Stories
By: Axel Boisen

Agok, Abyei—As people around the world enjoyed the festivities of 2021, in Abyei, cattle keepers and farmers gathered not for festivities, but more serious business.

The International Organization for Migration (IOM), local authorities, and the non-governmental organization—Concordis International hosted a conference for the season’s first pre-migration dialogue in Agok, south of Abyei.

On a two-hour drive from Abyei to Abiemnom in Ruweng Administrative Area, a team of organizers from IOM and Concordis International met two cattle camp leaders to invite their communities to the three-day conference.

“They fled the flooding in Mayom and Rubkona Counties in Unity State with large numbers of cattle,” says Arop Dombek Deng, IOM’s Transition and Recovery Programme Assistant in Abyei.

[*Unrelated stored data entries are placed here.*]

(** [func (rr UserRepo) Get(ctx context.Context, id uint) (error, User)].
    The query is issued with [context.TODO()], as in the source, and the
    returned [ID] is the argument, not the scanned [userId]. *)
Definition Get (ctx : Ctx) (id : N) : M P (option error * User) :=
  let* r := pool_QueryRow CtxTODO sql_get [SqlUint id] in
  match r with
  | ScanErr err => ret (Some err, User_zero)
  | ScanOk cols =>
      let userId := scan_uint 0%N (cols !! 0%nat) in
      let username := scan_string "" (cols !! 1%nat) in
      let authId := scan_string "" (cols !! 2%nat) in
      let user := mkUser id username authId in
      ret (None, user)
  end.

(** [func (rr UserRepo) Exists(ctx context.Context, authId string) (error, bool)] *)
Definition Exists (ctx : Ctx) (authId : string) : M P (option error * bool) :=
  let* r := pool_QueryRow ctx sql_exists [SqlText authId] in
  match r with
  | ScanErr err => ret (Some err, false)
  | ScanOk cols => ret (None, scan_bool false (cols !! 0%nat))
  end.

(** [func (rr UserRepo) Add(ctx context.Context, username string, authId string) error] *)
Definition Add (ctx : Ctx) (username authId : string) : M P (option error) :=
  pool_Exec ctx sql_add [SqlText username; SqlText authId].

End UserRepo.

(** *** A database behind the pool

    One [users] table, a connection that may be down, and a journal of the
    calls the driver received together with the context of each. *)

Inductive DbCall : Type :=
| CallQueryRow (ctx : Ctx) (sql : string) (args : list SqlValue)
| CallExec (ctx : Ctx) (sql : string) (args : list SqlValue).

Definition call_ctx (c : DbCall) : Ctx :=
  match c with CallQueryRow ctx _ _ | CallExec ctx _ _ => ctx end.

Record Pg : Type := mkPg {
  pg_rows : list User;
  pg_next_id : N;
  pg_up : bool;
  pg_calls : list DbCall;
}.

Definition pgx_ErrNoRows : error := Err "no rows in result set".
Definition pg_conn_error : error := Err "failed to connect".
Definition pg_sql_error : error := Err "unsupported statement".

“And now the cows are dying of a waterborne disease of some kind, they say."

Outside the village of Abiemnom, a herd belonging to 40-year-old Gai Machiek is slowly on the move. The famous graceful longhorn cattle are grazing over 200 kilometers from home in Bentiu. They leave behind the cows that didn’t survive the long journey.

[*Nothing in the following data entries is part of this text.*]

Lemma name_no_slash p : well_formed p -> no_slash (name p) = true.
Proof.
  unfold well_formed, name. intros H.
  induction H as [|c l Hc Hl IH]; simpl; [done|].
  by destruct l.
Qed.

Lemma kept_tmp n : kept (n +:+ ".tmp") = true.
Proof.
  unfold kept.
  assert (H : forall t, String.length t < 4 -> String.eqb (n +:+ ".tmp") t = false).
  { intros t Ht. apply String.eqb_neq. intros E.
    apply (f_equal String.length) in E.
    rewrite length_append in E. simpl in E. lia. }
  rewrite !H by (simpl; lia). reflexivity.
Qed.

(** The temporary path is the path with ".tmp" added to its last component. *)
Lemma tmp_path_parts p :
  well_formed p ->
  tmp_path p = mkPath (p_root p) (List.removelast (p_parts p) ++ [name p +:+ ".tmp"]).
Proof.
  intros Hp. unfold tmp_path, div.
  assert (Hn : no_slash (name p +:+ ".tmp") = true).
  { by rewrite no_slash_app, (name_no_slash _ Hp). }
  unfold of_string. rewrite (root_of_no_slash _ Hn), (components_single _ Hn).
  simpl. by rewrite kept_tmp.
Qed.

Lemma parts_removelast_name p :
  p_parts p <> [] -> p_parts p = List.removelast (p_parts p) ++ [name p].
Proof. intros H. unfold name. by apply app_removelast_last. Qed.

Lemma append_tmp_differs n : n +:+ ".tmp" <> n.
Proof.
  intros H. apply (f_equal String.length) in H.
  rewrite length_append in H. simpl in H. lia.
Qed.

Lemma tmp_path_differs p : well_formed p -> tmp_path p <> p.
Proof.
  intros Hp H. rewrite (tmp_path_parts _ Hp) in H.
  apply (f_equal p_parts) in H. simpl in H.
  destruct (decide (p_parts p = [])) as [Hnil|Hne].
  - rewrite Hnil in H. discriminate H.
  - pose proof (parts_removelast_name p Hne) as Hparts.
    assert (E : List.removelast (p_parts p) ++ [name p +:+ ".tmp"] =
                List.removelast (p_parts p) ++ [name p]) by congruence.
    apply app_inj_tail in E as [_ E]. by apply append_tmp_differs in E.
Qed.

Lemma tmp_path_parent p : well_formed p -> parent (tmp_path p) = parent p.
Proof.
  intros Hp. rewrite (tmp_path_parts _ Hp). unfold parent. simpl.
  by rewrite removelast_last.
Qed.

Lemma parent_rev root x up :
  parent (mkPath root (rev (x :: up))) = mkPath root (rev up).
Proof. unfold parent. simpl. by rewrite removelast_last. Qed.

End PathFacts.

(** ** Changes of the file system *)

Section Confinement.

Lemma touches_only_refl K w : touches_only K w w.
Proof.
  repeat split; try done. exists []. split; [done|constructor].
Qed.

Lemma touches_only_trans K w w1 w2 :
  touches_only K w w1 -> touches_only K w1 w2 -> touches_only K w w2.
Proof.
  intros (E1 & D1 & S1 & F1 & st1 & P1 & A1) (E2 & D2 & S2 & F2 & st2 & P2 & A2).
  repeat split; try congruence.
  - intros q Hq. by rewrite F2, F1.
  - exists (st2 ++ st1). split.
    + by rewrite P2, P1, app_assoc.
    + apply Forall_app. split; [|done].
      eapply Forall_impl; [exact A2|]. intros fs H q Hq. by rewrite H, F1.
Qed.

Lemma touches_only_mono (K K' : Path -> Prop) w w' :
  (forall q, K q -> K' q) -> touches_only K w w' -> touches_only K' w w'.
Proof.
  intros HK (E & D & S & F & st & P & A). repeat split; try done.
  - intros q Hq. apply F. auto.
  - exists st. split; [done|].
    eapply Forall_impl; [exact A|]. intros fs H q Hq. apply H. auto.
Qed.

Lemma set_fs_touches (K : Path -> Prop) fs' w :
  (forall q, ~ K q -> fs' !! q = w_fs w !! q) ->
  touches_only K w (snd (OS.set_fs fs' w)).
Proof.
  intros H. repeat split; try done. exists [fs']. split; [done|].
  by repeat constructor.
Qed.

Lemma confined_mono {A : Type} (K K' : Path -> Prop) (m : IO A) :
  (forall q, K q -> K' q) -> confined K m -> confined K' m.
Proof. intros HK Hm w. eapply touches_only_mono; [exact HK|apply Hm]. Qed.

Lemma confined_raise {A : Type} K e : confined K (@raise A e).
Proof. intros w. apply touches_only_refl. Qed.

Lemma confined_bind {A B : Type} K (m : IO A) (k : A -> IO B) :
  confined K m -> (forall a, confined K (k a)) -> confined K (bind_io m k).
Proof.
  intros Hm Hk w. unfold bind_io. specialize (Hm w).
  destruct (m w) as [[e|a] w1]; simpl in *; [done|].
  eapply touches_only_trans; [exact Hm|apply Hk].
Qed.

Lemma confined_try_except {A : Type} K (body : IO A) handled handler :
  confined K body -> (forall e, confined K (handler e)) ->
  confined K (try_except body handled handler).
Proof.
  intros Hb Hh w. unfold try_except. specialize (Hb w).
  destruct (body w) as [[e|a] w1]; simpl in *; [|done].
  destruct (handled e); [|done].
  eapply touches_only_trans; [exact Hb|apply Hh].
Qed.

Lemma parent_of_root p : p_parts p = [] -> Pathlib.parent p = p.
Proof. destruct p as [root parts]. simpl. by intros ->. Qed.

(** [os.mkdir(p)] can only add [p], and only below another path. *)
Lemma confined_mkdir p :
  confined (fun q => q = p /\ p_parts p <> []) (OS.mkdir p).
Proof.
  intros w. unfold OS.mkdir, OS.get_fs, bind_io, raise. cbv beta iota.
  destruct (w_fs w !! p) eqn:Hp; [apply touches_only_refl|].
  destruct (w_fs w !! Pathlib.parent p) as [[c|]|] eqn:Hpar;
    try apply touches_only_refl.
  apply set_fs_touches. intros q Hq.
  destruct (decide (q = p)) as [->|Hne].
  - destruct (decide (p_parts p = [])) as [Hnil|Hparts]; [|tauto].
    rewrite (parent_of_root _ Hnil) in Hpar. congruence.
  - by rewrite lookup_insert_ne.
Qed.

Lemma confined_mkdir_exist_ok p :
  confined (fun q => q = p /\ p_parts p <> []) (mkdir_exist_ok p).
Proof.
  apply confined_try_except; [apply confined_mkdir|].
  intros e w. unfold bind_io, OS.get_fs. cbv beta iota.
  destruct (w_fs w !! p) as [[c|]|]; apply touches_only_refl.
Qed.

Lemma mkdir_parents_unfold root rparts :
  mkdir_parents root rparts =
    try_except (mkdir_exist_ok (mkPath root (rev rparts))) is_FileNotFoundError
      (fun e =>
         match rparts with
         | [] => raise e
         | _ :: up =>
             io _ <- mkdir_parents root up;
             mkdir_exist_ok (mkPath root (rev rparts))
         end).
Proof. by destruct rparts. Qed.

(** Making a directory and its parents leaves alone every path with more
    components than the directory has, and every path without components. *)
Lemma confined_mkdir_parents root rparts :
  confined (shallow (length rparts)) (mkdir_parents root rparts).
Proof.
  induction rparts as [|x up IH].
  - rewrite mkdir_parents_unfold. apply confined_try_except.
    + eapply confined_mono; [|apply confined_mkdir_exist_ok].
      intros q [-> H]. by destruct H.
    + intros e. apply confined_raise.
  - rewrite mkdir_parents_unfold.
    assert (Hp : confined (shallow (length (x :: up)))
                   (mkdir_exist_ok (mkPath root (rev (x :: up))))).
    { eapply confined_mono; [|apply confined_mkdir_exist_ok].
      intros q [-> H]. split; [exact H|]. cbn [p_parts]. by rewrite length_rev. }
    apply confined_try_except; [exact Hp|].
    intros e. apply confined_bind; [|intros _; exact Hp].
    eapply confined_mono; [|exact IH].
    intros q [H1 H2]. split; [exact H1|]. simpl. lia.
Qed.

Lemma mkdir_exist_ok_dir p w :
  w_fs w !! p = Some Dir -> mkdir_exist_ok p w = (inr tt, w).
Proof.
  intros H. unfold mkdir_exist_ok, try_except, OS.mkdir, OS.get_fs, bind_io, raise, ret.
  cbv beta iota. rewrite H. cbv beta iota. simpl. by rewrite H.
Qed.

Lemma mkdir_exist_ok_new p w :
  w_fs w !! p = None -> w_fs w !! Pathlib.parent p = Some Dir ->
  mkdir_exist_ok p w = OS.set_fs (<[p := Dir]> (w_fs w)) w.
Proof.
  intros H Hpar.
  unfold mkdir_exist_ok, try_except, OS.mkdir, OS.get_fs, bind_io, raise, ret.
  cbv beta iota. by rewrite H, Hpar.
Qed.

Lemma mkdir_exist_ok_orphan p w :
  w_fs w !! p = None -> w_fs w !! Pathlib.parent p = None ->
  mkdir_exist_ok p w = (inl (OSError FileNotFoundError), w).
Proof.
  intros H Hpar.
  unfold mkdir_exist_ok, try_except, OS.mkdir, OS.get_fs, bind_io, raise, ret.
  cbv beta iota. by rewrite H, Hpar.
Qed.

(** When the directory is there or can be made, [mkdir_parents] returns
    and the directory is there. *)
Lemma dirs_ok_unfold fs root rparts :
  dirs_ok fs root rparts =
    match fs !! mkPath root (rev rparts) with
    | Some Dir => true
    | Some (File _) => false
    | None =>
        match rparts with
        | [] => false
        | _ :: up => dirs_ok fs root up
        end
    end.
Proof. by destruct rparts. Qed.

Lemma mkdir_parents_ok root rparts w :
  dirs_ok (w_fs w) root rparts = true ->
  exists w',
    mkdir_parents root rparts w = (inr tt, w') /\
    w_fs w' !! mkPath root (rev rparts) = Some Dir.
Proof.
  revert w. induction rparts as [|x up IH]; intros w Hok;
    rewrite mkdir_parents_unfold; unfold try_except;
    rewrite dirs_ok_unfold in Hok.
  - destruct (w_fs w !! mkPath root (rev [])) as [[c|]|] eqn:Hp;
      try discriminate Hok.
    exists w. by rewrite (mkdir_exist_ok_dir _ _ Hp).
  - destruct (w_fs w !! mkPath root (rev (x :: up))) as [[c|]|] eqn:Hp;
      try discriminate Hok.
    + exists w. by rewrite (mkdir_exist_ok_dir _ _ Hp).
    + destruct (w_fs w !! mkPath root (rev up)) as [[c|]|] eqn:Hpar.
      * rewrite dirs_ok_unfold, Hpar in Hok. discriminate Hok.
      * rewrite mkdir_exist_ok_new by (by rewrite ?parent_rev).
        eexists. split; [reflexivity|]. apply lookup_insert_eq.
      * rewrite mkdir_exist_ok_orphan by (by rewrite ?parent_rev).
        cbn [is_FileNotFoundError].
        destruct (IH w Hok) as (w1 & Hrun & Hdir).
        rewrite (bind_io_ret _ _ _ _ _ Hrun).
        assert (Hsame : w_fs w1 !! mkPath root (rev (x :: up)) = None).
        { pose proof (confined_mkdir_parents root up w) as (_ & _ & _ & F & _).
          rewrite Hrun in F. cbn [snd] in F. rewrite F; [exact Hp|].
          intros [_ H]. cbn [p_parts] in H. rewrite length_rev in H.
          simpl in H. lia. }
        rewrite mkdir_exist_ok_new by (by rewrite ?parent_rev).
        eexists. split; [reflexivity|]. apply lookup_insert_eq.
Qed.

End Confinement.

(** ** Writing the manifest *)

Section Persist.

Variable json_dumps : nat -> json -> string.

Lemma mkdir_exist_ok_post p w w' :
  mkdir_exist_ok p w = (inr tt, w') -> w_fs w' !! p = Some Dir.
Proof.
  unfold mkdir_exist_ok, try_except, OS.mkdir, OS.get_fs, bind_io, raise, ret.
  cbv beta iota.
  destruct (w_fs w !! p) as [[c|]|] eqn:Hp; simpl.
  - rewrite Hp. discriminate.
  - rewrite Hp. by intros [= <-].
  - destruct (w_fs w !! Pathlib.parent p) as [[c|]|]; simpl.
    + rewrite Hp. discriminate.
    + intros [= <-]. apply lookup_insert_eq.
    + discriminate.
Qed.

Lemma mkdir_parents_post root rparts w w' :
  mkdir_parents root rparts w = (inr tt, w') ->
  w_fs w' !! mkPath root (rev rparts) = Some Dir.
Proof.
  rewrite mkdir_parents_unfold. unfold try_except.
  destruct (mkdir_exist_ok _ w) as [[e|[]] w1] eqn:Hrun.
  - destruct (is_FileNotFoundError e); [|discriminate].
    destruct rparts as [|x up]; [discriminate|].
    unfold bind_io. destruct (mkdir_parents root up w1) as [[e'|[]] w2]; [discriminate|].
    apply mkdir_exist_ok_post.
  - intros [= <-]. by apply mkdir_exist_ok_post in Hrun.
Qed.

“They are really dying,” Gai Machiek says, pointing at three calves’ carcasses.

Three of Gai’s calves didn’t make it through the long grazing journey. Photo: IOM/ Axel Boisen.

The cattle movement season is traditionally initiated by pre-movement negotiations between the cattle herders and host communities to determine the timing and the routes for cattle herders. This annual migration of hungry cattle and their often armed owners creates tensions with farmers in the area.

In Abyei, every year between January and April, the Misseriya—nomadic pastoralists and other ethnic groups migrate through three passable corridors for southern grazing land. 

This season’s extraordinary flooding and the disease have led local authorities to request IOM for support to tackle heightened tensions between agro-pastoral host communities and the displaced populations over water, pasture, and protection of farm crops to find workable solutions on cattle migration routes through inter-communal dialogue.

Gai Machiek and his fellow cattle keepers. Photo: IOM/Axel Boisen

“When a cow is giving birth, she has no milk for the calves, because she is starving. When the floods came to our homes in Bentiu, diseases also came. There is no area with grass there. That is why we came up to here, Gai explains.

Gai and other cattle keepers in the Abyei Administrative Area are seeking ways to graze their herds without running into conflicts with the host community.

“What we need is a peaceful place to graze our cattle. No fighting. If no one comes to take our cattle, we will never fight anyone,” Gai reiterated.